Outdated Residency Rules Need to Change to Give Taxpayers Certainty


One of the most dramatic changes to tax laws in almost 80 years could be coming, and it’s not just jet-setting executives that could be impacted by it. It’s you and I.

If we travel for work, or spend extended time overseas and don’t pay tax here when we are gone, we could be hit.

If we are a “resident of nowhere” – that is a non-resident but haven’t established tax residency in another jurisdiction – the federal government may decide that we remain resident until tax residency is established elsewhere.

The government’s tax advisory board, known as the Board of Taxation, did a review into residency rules that were first enacted in 1930, and that change was among many it suggested.

In summary the review found that the residency rules “do not meet the objectives of simplicity, efficiency, equity and integrity” and require “reform as a matter of priority”.

It suggested the federal government commission a review of how individuals that reside overseas continue to access government services but are not subject to tax as Australian residents.

The Board also recommended that the government align individual tax residency rules and Australia’s immigration visa regime.

Revenue and Financial Services Minister Kelly O’Dwyer agrees the laws need simplification and has asked the board to further examine how Australia could draw on residency tests in other countries.

There are currently four tests for determining whether an individual is a resident: residence according to ordinary concepts (or the resides test); the domicile and permanent place of abode test; the 183 day test; and the Commonwealth superannuation fund test.

An individual is only required to pass one of these tests to be considered a resident of Australia.

The Board said words like ‘resides’, ‘permanent place of abode’, ‘usual place of abode’ and ‘domicile’ are antiquated legal concepts developed as part of British jurisprudence going back to the 19th century.

“None of these terms have fixed meanings,” it said. “Each relies on a different test of factors that, when evaluated holistically, determine whether an individual is a resident”

A recent court case involving former aircraft engineer Glenn Harding has highlighted the difficulty in determining a “permanent place of abode” in modern-day living.

Mr Harding lived in Bahrain for more than five years in the same block of fully-furnished apartments but a recent Federal Court decision rejected this as being his permanent place of residence.

Another case was highlighted in our recent joint Fairfax Media-Four Corners investigation into the ATO, where 67-year-old oil-field diver Michael Shord faced a six-year battle with the Australian Taxation Office and a hefty tax bill for arguing he was a non-resident for tax purposes.

Shord had been working overseas for years. Under Australian tax law before 2009, if someone worked overseas as an “employee” they were not taxed in Australia. That is so people weren’t taxed twice.

Shord relied on that, but failed in his Federal Court appeal. He has already spent thousands on legal costs and will have to spend thousands more if he wants to fight on.

The cases highlight the complexity of the law, the uncertainty that taxpayers face and the unlevel playing field in court battles.

The review said since 2009 there’s been more private rulings from the Tax Office – that is people contacting them to get a decision on whether they fit in within the definition of a non-resident – and more litigation from people arguing they were not a resident and therefore not subject to tax here.

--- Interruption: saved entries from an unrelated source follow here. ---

(** The frame [{"audio": b64, "alignment": {"chars": [c]}}]. *)
Definition full_message (b64 c : string) : message :=
  Parsed (JObject {[ "audio" := JString b64; "alignment" := alignment_of c ]}).

(** The status frame [{"isFinal": true}]. *)
Definition status_message : message :=
  Parsed (JObject {[ "isFinal" := JBool true ]}).

Definition post (b : json) : request := Request "POST" (Some b).

Definition socket_hang_up : js_error := Error "socket hang up".

Definition unexpected_token : js_error :=
  JsError "SyntaxError" "Unexpected token o in JSON at position 1".

(** The request body [{"recordId": "rec1"}] and the script of the sample
    worlds. *)
Definition rec1 : json := JString "rec1".
Definition rec1_body : json := JObject {[ "recordId" := rec1 ]}.
Definition hello : json := JString "Hello".

(** Four frames: audio, alignment, a status frame, and one with both. *)
Definition sample_frames : list message :=
  [audio_message "QUJD"; alignment_message "a"; status_message; full_message "RA==" "b"].


(** ** Further vocabulary *)

(** The string holds no dash. *)
Fixpoint dash_free (s : string) : bool :=
  match s with
  | "" => true
  | String c rest => negb (Ascii.eqb c "-") && dash_free rest
  end.

(** * The handler of [src/unnamed/part_000]

    This revision of the module asks the provider for one streamed HTTP
    response instead of opening a socket.  [handler] is one [async] function;
    it is embedded as a computation that logs its calls to the collaborators
    and either returns the response or throws into the [catch] block. *)

Module Rest.

(** A chunk of the response body, with what [JSON.parse(chunk.toString())]
    makes of it. *)
Record chunk : Type := Chunk {
  chunk_bytes : list byte;
  chunk_json : completion json;
}.

(** What [fetch] resolves with: the status, what [text()] resolves with, the
    chunks the body yields, and the error the body throws after them, if
    any. *)
Record fetch_response : Type := FetchResponse {
  response_status : Z;
  response_text : completion string;
  response_body : list chunk;
  response_body_error : option js_error;
}.

(** [response.ok] *)
Definition ok (r : fetch_response) : bool :=
  (200 <=? response_status r)%Z && (response_status r <? 300)%Z.

Record fetch_request : Type := FetchRequest {
  fetch_url : string;
  fetch_method : string;
  fetch_content_type : string;
  fetch_xi_api_key : option string;
  fetch_body : json;
}.

Inductive call : Type :=
  | AirtableFind (recordId : json)
  | Fetch (request : fetch_request)
  | S3Send (cmd : put_object)
  | AirtableUpdate (recordId : json) (fields : update_fields).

Tax advice on determining residency is expensive and as the review noted, “costs can be disproportionate to the complexity of the taxpayer’s underlying tax affairs”. For example, a basic letter of advice could cost between $5000 and $10,000 per individual.

The review suggested replacing the existing residency definition with “new, enhanced principles- based rules”, which it said could be developed in consultation with other government departments and tax experts.

Residency could be determined on access to the privileges of Australian citizenship (such as security, medical and other services), access to the Australian economy (such as using the capital market, banking system, natural resources and the labour market ) and other benefits of physical location in Australia (home ownership and proximity to services and consumers).

While this statement would not create a legislative test, it would demonstrate the principles that underpin the residency rules and the government’s policy intention, it said.

The review also suggested separate statutory tests for inbound and outbound individuals.

For inbound, there could be a primary “bright line test” similar to existing New Zealand and United Kingdom inbound individuals tests that are based on 183 days count, being one day more than half a year.

For outbound individuals the test would be an individual that works full-time overseas is a non-resident if they spend less than 31 days working, or 61 days total, in Australia.

It also suggested for more difficult cases, should an individual not satisfy the primary test, having a second “objective one, based on an individual’s facts and circumstances”.

In reality this secondary test may not simplify things at all, and would bring us back to the status quo.

Clearly, there’s a lot more thinking the government will be doing before it makes dramatic law changes. But change is needed to give taxpayers greater certainty.